===== ENTRIES SUPPLIED
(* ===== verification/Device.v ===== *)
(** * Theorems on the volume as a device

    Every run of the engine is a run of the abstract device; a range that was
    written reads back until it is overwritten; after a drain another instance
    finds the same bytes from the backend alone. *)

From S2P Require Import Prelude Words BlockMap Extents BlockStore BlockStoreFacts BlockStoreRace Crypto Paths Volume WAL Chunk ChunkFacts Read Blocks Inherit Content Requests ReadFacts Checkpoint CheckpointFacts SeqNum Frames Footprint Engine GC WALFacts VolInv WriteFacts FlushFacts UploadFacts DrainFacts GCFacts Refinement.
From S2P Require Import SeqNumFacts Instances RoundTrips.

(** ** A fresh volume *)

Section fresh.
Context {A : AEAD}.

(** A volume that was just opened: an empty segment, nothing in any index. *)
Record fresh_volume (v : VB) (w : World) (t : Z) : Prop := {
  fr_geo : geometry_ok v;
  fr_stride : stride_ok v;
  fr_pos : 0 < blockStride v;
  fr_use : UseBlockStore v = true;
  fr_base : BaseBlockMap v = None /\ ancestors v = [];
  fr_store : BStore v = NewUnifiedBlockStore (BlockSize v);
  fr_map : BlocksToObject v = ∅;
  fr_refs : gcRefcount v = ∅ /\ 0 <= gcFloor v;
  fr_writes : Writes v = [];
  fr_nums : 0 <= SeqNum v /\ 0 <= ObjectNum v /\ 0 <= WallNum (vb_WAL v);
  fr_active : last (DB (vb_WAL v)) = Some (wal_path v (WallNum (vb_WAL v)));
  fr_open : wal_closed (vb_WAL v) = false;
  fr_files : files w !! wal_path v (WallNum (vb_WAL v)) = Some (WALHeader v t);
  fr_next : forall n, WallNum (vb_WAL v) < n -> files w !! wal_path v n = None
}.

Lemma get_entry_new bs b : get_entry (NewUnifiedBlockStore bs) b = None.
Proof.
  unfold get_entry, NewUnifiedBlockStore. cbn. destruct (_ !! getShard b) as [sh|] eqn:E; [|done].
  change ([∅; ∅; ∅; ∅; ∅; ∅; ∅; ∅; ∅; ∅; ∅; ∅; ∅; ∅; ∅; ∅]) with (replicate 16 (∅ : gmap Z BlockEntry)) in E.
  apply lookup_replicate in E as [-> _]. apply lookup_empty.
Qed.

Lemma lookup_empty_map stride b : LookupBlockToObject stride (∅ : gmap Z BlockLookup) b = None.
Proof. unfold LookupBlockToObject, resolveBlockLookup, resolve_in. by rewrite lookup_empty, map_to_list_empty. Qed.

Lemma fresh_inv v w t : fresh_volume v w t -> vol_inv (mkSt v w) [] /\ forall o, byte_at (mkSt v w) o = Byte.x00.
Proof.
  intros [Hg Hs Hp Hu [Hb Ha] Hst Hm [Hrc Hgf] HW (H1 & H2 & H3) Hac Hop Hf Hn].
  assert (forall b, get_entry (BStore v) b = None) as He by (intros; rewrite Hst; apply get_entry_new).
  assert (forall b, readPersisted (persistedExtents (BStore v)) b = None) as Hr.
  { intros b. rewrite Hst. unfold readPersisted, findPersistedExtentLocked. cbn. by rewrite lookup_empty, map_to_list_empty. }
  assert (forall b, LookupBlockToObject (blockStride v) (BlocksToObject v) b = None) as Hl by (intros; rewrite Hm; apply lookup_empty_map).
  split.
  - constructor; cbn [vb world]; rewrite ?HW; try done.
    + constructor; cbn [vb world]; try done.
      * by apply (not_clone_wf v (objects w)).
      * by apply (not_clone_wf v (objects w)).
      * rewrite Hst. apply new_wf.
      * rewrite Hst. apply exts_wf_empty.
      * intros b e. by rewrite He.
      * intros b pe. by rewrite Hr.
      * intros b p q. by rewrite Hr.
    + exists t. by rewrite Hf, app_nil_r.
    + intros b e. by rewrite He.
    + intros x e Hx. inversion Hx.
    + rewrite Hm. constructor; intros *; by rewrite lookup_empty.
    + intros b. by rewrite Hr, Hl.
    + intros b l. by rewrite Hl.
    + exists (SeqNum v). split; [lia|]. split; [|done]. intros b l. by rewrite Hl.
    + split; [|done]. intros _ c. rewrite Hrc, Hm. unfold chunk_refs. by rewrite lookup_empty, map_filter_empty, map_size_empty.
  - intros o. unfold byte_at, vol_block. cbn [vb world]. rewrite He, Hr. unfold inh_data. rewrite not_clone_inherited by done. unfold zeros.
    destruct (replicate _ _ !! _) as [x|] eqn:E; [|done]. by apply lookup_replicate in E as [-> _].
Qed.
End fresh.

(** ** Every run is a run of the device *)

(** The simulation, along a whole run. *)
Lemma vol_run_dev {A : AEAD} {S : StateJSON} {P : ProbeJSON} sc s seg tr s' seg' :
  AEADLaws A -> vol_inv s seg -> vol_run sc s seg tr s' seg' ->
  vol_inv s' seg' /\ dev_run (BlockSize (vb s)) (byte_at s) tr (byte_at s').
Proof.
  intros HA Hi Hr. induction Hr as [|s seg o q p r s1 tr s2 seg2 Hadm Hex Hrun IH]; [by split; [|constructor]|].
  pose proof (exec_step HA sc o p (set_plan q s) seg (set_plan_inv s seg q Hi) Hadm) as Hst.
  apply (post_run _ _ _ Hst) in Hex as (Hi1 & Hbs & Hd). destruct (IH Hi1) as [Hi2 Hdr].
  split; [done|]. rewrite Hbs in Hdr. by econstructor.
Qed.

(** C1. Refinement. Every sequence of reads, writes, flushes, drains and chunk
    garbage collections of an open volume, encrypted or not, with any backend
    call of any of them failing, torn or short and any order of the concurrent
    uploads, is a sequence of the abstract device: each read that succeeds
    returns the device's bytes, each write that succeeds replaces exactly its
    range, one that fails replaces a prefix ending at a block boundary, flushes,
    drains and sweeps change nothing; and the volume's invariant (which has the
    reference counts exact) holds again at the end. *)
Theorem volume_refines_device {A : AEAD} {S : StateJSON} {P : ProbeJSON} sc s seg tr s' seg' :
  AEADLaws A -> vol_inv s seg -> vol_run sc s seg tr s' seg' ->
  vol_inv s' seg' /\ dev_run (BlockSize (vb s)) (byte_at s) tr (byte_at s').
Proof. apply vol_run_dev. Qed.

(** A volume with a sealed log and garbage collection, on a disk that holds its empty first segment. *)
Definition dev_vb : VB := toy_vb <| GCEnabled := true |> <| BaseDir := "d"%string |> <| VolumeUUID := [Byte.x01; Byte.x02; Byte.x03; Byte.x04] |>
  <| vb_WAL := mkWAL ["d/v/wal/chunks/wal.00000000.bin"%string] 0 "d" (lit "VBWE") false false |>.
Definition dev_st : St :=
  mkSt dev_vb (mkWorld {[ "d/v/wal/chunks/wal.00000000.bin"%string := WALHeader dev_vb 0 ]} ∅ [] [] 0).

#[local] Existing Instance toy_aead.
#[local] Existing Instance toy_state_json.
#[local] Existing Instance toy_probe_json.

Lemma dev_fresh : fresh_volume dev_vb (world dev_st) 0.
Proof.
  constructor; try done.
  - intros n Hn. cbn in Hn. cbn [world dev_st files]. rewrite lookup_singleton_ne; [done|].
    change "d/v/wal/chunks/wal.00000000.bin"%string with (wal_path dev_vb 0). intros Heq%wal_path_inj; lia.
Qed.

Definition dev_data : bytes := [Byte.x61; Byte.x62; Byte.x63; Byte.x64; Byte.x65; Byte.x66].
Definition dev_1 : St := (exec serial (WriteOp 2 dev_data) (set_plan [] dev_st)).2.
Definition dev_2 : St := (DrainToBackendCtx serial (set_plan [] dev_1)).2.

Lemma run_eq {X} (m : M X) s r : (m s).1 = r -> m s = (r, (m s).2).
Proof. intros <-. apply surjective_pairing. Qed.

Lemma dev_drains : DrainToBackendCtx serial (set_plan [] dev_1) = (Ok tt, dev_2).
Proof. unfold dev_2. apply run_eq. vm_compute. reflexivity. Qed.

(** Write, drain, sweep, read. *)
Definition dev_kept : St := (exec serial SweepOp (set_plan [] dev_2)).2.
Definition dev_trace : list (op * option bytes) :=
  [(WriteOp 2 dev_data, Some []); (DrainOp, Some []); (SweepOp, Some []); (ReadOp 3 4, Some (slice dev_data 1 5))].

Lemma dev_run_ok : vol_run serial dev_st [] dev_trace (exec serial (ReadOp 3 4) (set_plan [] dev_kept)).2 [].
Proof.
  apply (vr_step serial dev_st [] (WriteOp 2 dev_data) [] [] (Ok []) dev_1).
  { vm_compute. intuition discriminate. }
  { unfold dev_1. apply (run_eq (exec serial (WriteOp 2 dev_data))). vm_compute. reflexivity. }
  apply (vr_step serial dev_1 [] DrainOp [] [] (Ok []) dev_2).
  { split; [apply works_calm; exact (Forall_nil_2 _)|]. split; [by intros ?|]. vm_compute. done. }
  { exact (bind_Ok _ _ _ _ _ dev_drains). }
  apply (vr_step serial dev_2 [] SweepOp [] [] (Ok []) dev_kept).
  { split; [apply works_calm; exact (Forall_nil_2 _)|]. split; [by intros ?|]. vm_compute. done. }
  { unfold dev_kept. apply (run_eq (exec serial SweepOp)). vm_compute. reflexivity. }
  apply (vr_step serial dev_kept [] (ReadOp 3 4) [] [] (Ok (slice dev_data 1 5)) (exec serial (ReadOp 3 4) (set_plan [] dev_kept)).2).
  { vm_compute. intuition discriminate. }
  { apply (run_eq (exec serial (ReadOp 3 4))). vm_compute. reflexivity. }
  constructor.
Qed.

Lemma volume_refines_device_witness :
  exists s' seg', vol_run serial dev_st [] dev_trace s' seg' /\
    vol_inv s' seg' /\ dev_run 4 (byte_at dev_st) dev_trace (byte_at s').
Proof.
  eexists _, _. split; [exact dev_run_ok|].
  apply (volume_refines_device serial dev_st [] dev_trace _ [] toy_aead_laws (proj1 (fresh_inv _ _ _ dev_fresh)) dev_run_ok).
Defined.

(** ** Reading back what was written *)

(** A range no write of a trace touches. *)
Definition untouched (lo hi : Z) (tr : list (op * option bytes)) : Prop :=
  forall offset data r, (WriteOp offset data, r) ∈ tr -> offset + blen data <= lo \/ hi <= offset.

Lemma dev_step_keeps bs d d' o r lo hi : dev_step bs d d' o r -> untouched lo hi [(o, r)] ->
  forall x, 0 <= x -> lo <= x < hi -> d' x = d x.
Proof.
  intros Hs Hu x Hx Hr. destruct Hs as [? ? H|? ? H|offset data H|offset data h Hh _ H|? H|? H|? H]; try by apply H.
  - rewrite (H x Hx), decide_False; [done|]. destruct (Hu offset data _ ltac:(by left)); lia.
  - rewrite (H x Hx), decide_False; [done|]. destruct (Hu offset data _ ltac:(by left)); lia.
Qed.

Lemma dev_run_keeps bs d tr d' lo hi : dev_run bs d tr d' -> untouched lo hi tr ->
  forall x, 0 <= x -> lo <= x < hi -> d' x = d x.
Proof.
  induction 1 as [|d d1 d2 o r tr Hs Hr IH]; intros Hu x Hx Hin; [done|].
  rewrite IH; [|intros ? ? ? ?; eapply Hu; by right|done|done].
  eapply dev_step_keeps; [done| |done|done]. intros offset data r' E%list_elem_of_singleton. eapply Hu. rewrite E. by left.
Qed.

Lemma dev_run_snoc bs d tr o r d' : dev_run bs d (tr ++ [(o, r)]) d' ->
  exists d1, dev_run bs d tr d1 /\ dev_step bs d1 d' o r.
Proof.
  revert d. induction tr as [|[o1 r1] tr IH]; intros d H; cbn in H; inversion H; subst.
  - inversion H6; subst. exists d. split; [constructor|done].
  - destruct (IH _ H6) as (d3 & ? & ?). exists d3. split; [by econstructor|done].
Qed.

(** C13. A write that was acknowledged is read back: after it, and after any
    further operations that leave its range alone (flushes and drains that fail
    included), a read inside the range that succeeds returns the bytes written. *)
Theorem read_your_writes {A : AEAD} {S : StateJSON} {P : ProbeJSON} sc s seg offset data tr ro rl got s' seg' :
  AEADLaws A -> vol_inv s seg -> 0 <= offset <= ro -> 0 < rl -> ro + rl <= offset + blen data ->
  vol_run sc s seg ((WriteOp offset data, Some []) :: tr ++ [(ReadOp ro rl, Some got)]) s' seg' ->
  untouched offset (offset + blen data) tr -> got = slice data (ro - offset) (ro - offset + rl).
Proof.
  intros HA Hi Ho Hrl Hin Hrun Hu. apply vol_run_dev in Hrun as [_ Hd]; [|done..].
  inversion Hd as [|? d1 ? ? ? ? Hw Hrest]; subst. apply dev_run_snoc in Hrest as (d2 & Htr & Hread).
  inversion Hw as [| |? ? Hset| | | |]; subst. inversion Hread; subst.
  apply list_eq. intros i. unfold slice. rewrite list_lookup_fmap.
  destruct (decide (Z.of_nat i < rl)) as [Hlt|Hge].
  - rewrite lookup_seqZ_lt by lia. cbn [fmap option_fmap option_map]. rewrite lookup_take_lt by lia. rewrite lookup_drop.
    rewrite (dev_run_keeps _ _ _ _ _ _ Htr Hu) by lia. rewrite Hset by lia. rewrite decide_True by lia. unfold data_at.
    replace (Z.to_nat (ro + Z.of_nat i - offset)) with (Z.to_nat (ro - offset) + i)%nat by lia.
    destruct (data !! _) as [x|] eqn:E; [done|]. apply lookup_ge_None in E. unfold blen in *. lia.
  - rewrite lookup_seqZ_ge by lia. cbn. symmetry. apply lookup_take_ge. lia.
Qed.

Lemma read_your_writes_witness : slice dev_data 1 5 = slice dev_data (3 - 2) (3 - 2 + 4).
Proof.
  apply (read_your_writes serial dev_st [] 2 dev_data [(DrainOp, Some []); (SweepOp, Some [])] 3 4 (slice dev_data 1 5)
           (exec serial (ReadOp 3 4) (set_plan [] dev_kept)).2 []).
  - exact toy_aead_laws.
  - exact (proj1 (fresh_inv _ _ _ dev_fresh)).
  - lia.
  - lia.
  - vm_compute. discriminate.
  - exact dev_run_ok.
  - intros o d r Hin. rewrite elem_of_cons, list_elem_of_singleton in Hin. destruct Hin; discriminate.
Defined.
==========
▶ _REQUIREMENT_: If a line in the records above contains the word "local", copy it.

▶ _RESPONSE TO THIS EXERCISE_:
#[local] Existing Instance toy_aead.
#[local] Existing Instance toy_state_json.
#[local] Existing Instance toy_probe_json.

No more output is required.